**DIRECTIONS**
Select, from the material below, each line with "patches" in it.

**SUPPLIED DATA**
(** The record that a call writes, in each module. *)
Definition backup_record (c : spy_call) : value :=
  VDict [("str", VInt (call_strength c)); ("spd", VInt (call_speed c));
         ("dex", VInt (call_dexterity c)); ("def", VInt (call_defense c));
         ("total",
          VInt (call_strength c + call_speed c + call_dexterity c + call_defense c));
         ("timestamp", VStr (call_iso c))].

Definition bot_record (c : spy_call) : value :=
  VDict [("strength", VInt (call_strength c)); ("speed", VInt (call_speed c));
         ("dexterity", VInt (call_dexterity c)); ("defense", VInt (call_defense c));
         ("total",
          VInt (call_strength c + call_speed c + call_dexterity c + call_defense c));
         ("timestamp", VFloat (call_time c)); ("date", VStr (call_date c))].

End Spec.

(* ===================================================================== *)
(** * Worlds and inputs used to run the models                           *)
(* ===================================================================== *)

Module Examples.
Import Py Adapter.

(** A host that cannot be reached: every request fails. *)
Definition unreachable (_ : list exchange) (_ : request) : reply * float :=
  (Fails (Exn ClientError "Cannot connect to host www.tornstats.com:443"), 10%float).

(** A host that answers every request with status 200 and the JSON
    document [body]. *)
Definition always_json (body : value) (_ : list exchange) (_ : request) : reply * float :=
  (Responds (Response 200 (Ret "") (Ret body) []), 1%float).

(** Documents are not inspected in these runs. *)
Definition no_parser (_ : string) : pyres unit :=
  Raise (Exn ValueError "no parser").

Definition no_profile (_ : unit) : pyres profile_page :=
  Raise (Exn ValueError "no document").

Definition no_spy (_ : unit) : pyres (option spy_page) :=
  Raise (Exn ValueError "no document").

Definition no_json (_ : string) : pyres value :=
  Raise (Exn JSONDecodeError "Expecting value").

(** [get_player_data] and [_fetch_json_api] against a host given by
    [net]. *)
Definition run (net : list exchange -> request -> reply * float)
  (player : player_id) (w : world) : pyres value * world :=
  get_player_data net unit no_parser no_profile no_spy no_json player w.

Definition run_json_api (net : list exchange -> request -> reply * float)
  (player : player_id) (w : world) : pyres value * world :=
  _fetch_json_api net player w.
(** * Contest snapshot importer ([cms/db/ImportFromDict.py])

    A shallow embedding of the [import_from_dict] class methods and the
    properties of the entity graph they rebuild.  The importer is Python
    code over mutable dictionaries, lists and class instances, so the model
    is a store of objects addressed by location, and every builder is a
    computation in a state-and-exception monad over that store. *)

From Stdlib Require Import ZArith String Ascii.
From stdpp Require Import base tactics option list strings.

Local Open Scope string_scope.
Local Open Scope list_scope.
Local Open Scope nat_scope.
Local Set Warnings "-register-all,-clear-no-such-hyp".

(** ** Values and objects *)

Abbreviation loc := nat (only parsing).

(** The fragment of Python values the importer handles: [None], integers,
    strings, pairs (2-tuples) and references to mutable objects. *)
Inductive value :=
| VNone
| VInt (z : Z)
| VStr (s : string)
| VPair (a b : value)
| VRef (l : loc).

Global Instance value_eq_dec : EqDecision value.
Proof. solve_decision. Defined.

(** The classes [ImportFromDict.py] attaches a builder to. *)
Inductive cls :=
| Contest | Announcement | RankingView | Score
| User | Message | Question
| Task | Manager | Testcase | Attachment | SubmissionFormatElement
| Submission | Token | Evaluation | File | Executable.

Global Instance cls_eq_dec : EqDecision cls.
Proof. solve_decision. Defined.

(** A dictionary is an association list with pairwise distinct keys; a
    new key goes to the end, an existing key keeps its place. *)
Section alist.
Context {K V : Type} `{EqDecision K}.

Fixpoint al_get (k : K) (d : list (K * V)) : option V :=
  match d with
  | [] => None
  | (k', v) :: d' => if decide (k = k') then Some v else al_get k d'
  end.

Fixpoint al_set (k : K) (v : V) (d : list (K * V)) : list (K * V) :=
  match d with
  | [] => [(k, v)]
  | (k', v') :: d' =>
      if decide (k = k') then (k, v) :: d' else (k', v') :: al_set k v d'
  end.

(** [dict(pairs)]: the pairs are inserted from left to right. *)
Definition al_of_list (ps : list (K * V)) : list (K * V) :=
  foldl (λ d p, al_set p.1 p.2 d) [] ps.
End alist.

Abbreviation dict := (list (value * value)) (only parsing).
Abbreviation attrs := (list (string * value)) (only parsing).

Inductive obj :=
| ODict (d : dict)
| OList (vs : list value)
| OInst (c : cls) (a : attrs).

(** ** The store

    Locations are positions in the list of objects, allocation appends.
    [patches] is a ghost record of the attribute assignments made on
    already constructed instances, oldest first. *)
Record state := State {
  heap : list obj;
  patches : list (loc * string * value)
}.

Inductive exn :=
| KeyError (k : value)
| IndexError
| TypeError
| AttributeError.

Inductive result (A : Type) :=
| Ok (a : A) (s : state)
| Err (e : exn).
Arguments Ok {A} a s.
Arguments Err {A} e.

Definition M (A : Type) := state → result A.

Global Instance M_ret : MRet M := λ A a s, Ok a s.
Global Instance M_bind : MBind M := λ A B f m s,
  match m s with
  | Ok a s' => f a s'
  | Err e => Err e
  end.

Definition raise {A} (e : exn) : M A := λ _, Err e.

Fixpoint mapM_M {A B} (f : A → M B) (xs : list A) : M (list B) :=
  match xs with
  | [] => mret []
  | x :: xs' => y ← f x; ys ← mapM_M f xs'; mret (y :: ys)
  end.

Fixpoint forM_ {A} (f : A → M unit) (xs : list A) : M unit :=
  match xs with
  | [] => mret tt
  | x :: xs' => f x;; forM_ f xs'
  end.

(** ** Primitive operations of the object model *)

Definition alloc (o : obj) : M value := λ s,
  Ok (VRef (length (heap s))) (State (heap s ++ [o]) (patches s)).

**ANSWER**
    [patches] is a ghost record of the attribute assignments made on
  patches : list (loc * string * value)
  Ok (VRef (length (heap s))) (State (heap s ++ [o]) (patches s)).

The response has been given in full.